Our U.S. Senator Mike Rounds is brimming with enthusiasm about the prospects for our "new president" and "reinvigorated Congress" to get to work next year.
Published last week in the Rapid City Journal, his glowing projections for the newly installed Trump administration's commitment to "moving infrastructure into the fast lane" reflected some politically mandatory enthusiasm for the Republican-controlled federal government and its plans for "investing in infrastructure across America."
Actually, I'd guess most Americans are plenty gung-ho about infrastructure investment, though Trump's proposal to make private financing the cornerstone of the plan should raise a few questions.
Rounds himself stood by while one of the largest public-private projects he endorsed during his administration as South Dakota's governor a few years back, the failed beef plant in Aberdeen, blew up into the EB-5 scandal. That fiasco directly cost South Dakota $2 to $3 million, probably more when you add in lost local and state taxes that bankrupt investors didn't pay. If that venture didn't make Rounds a bit more circumspect about his unabashed enthusiasm for Trump's public-private concept, the rest of us should be paying attention.

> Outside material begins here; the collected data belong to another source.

(** X9.  Take a run of whole operations on a new handler, one after the
    other, with assertions enabled, in which fewer than 2^31 guards are
    alive at any time, and a world [w] it goes through in which a guard
    holds a pin.  The destructor of the handler never returns in [w]: it
    stops at one of its assertions. *)
Theorem destructor_with_live_guard_asserts fuel ops k w g p :
  guards_bounded fuel false ops fresh ->
  history fuel false ops fresh !! k = Some w ->
  guards w !! g = Some (mkGuard (Some p)) ->
  GenerationHandler_dtor false w = Err AssertionFailed.
Proof.
  intros Hb0 Hk0 Hg.
  destruct (run_inv _ _ _ _ _ Hb0 Hk0) as ((c & l & fl & Hwf) & Hc & Hn & _).
  pose proof (sweep_wf _ _ _ _ Hwf) as Hwf1.
  pose proof (sweep_count _ _ _ _ Hwf Hc) as Hc1.
  pose proof (sweep_holds_counted _ _ _ _ Hwf Hn) as Hn1.
  pose proof (pinned_live _ _ _ _ _ _ Hwf Hc Hg) as Hin.
  destruct (pinned_valid _ _ _ Hc Hg) as (r & Hr & Hv & Hrc & Hlt & Hpos).
  assert (Hw : word w p / 2 <> 0).
  { unfold word. rewrite Hr, Hrc.
    replace (2 * Z.of_nat (pins w p)) with (Z.of_nat (pins w p) * 2) by lia.
    rewrite Z.div_mul by lia. lia. }
  assert (Hw0 : word w p <> 0) by (intros E; by rewrite E in Hw).
  unfold GenerationHandler_dtor. unfold bind at 1.
  rewrite (updateFirstUsedGeneration_ok false w c l) by (by eapply wf_sweepable).
  destruct (kept w c) as [|q s] eqn:Ek.
  - rewrite (dtor_swept false _ l _ Hwf1 Hc1 Hn1).
    rewrite (sweep_word_last _ _ _ _ Hwf).
    apply elem_of_app in Hin as [Hin|Hin].
    + pose proof (kept_keeps w c p Hin Hw0) as Hk. rewrite Ek in Hk.
      by apply elem_of_nil in Hk.
    + apply list_elem_of_singleton in Hin as ->.
      apply Z.eqb_neq in Hw. by rewrite Hw.
  - pose proof (wf_last _ _ _ _ Hwf1) as Hl1.
    pose proof (wf_live _ _ _ _ Hwf1) as Hlive. simpl in Hlive.
    destruct Hlive as [Hf _].
    pose proof (wf_nodup_live _ _ _ _ Hwf1) as Hnd. simpl in Hnd.
    apply NoDup_cons in Hnd as [Hq _].
    unfold bind at 1. unfold load_first, bind at 1. simpl.
    unfold bind at 1. unfold load_last, bind at 1. simpl.
    rewrite Hf, Hl1. rewrite bool_decide_eq_false_2; [done|].
    intros [= ->]. apply Hq, elem_of_app. right. by left.
Qed.

Lemma destructor_with_live_guard_asserts_witness :
  GenerationHandler_dtor false
    (mkWorld [mkHold 2 0 (Some 1%nat); mkHold 0 1 None]
       (mkHandler 1 0 (Some 1%nat) (Some 0%nat) None 2)
       [mkGuard (Some 0%nat)]) = Err AssertionFailed.
Proof.
  apply (destructor_with_live_guard_asserts 1 [TakeGuard; Advance] 2%nat _ 0%nat 0%nat).
  - bounded_by_running 3.
  - by vm_compute.
  - reflexivity.
Defined.

(** ** The words stay in range

    Every store to a word goes through the 32-bit arithmetic of
    [fetch_add] and [fetch_sub], or writes 1: whatever the number of
    guards, a word is a [uint32_t] value. *)

Lemma wrap32_uint32 z : is_uint32 (wrap32 z).
Proof. unfold is_uint32, wrap32. apply Z.mod_pos_bound. lia. Qed.

Lemma words_insert w p r h gs :
  words_uint32 w -> is_uint32 (hold_refCount r) ->
  words_uint32 (mkWorld (<[p := r]> (heap w)) h gs).
Proof.
  intros Hw Hr q r' Hq. simpl in Hq.
  apply list_lookup_insert_Some in Hq as [(_ & <- & _)|(_ & Hq)]; [done|by eapply Hw].
Qed.

Lemma kw_ret {A} (a : A) : keeps_words (ret a).
Proof. by intros nd w a' w' [= _ <-]. Qed.

Lemma kw_fail {A} e : keeps_words (@fail A e).
Proof. by intros nd w a w'. Qed.

Lemma kw_bind {A B} (m : M A) (f : A -> M B) :
  keeps_words m -> (forall a, keeps_words (f a)) -> keeps_words (bind m f).
Proof.
  intros Hm Hf nd w b w'. unfold bind.
  destruct (m nd w) as [[a w1]|] eqn:E; [|done].
  intros H Hw. eapply Hf; [done|]. by eapply Hm.
Qed.

Lemma kw_assert b : keeps_words (assert_ b).
Proof.
  intros nd w a w'. unfold assert_. destruct (nd || b); [|done]. by intros [= _ <-].
Qed.

Lemma kw_deref p : keeps_words (deref p).
Proof. destruct p; [apply kw_ret|apply kw_fail]. Qed.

An analysis of the Trump plan by the conservative free-market thinkers at the American Action Forum uses words like "fantasy on steroids ... nonsense ... there is no infrastructure Genie" to lambaste Trump's supposedly revenue-neutral plan for providing investors with tax breaks that will be offset by taxes on wages of new construction workers, along with corporate profits earned by builders and contractors.
Meanwhile, the vastly more liberally-oriented Washington Post calls it a "trap ... a tax cut plan for utility investors ... that doesn't directly fund infrastructure" and could provide tax breaks for "investors in previously planned projects."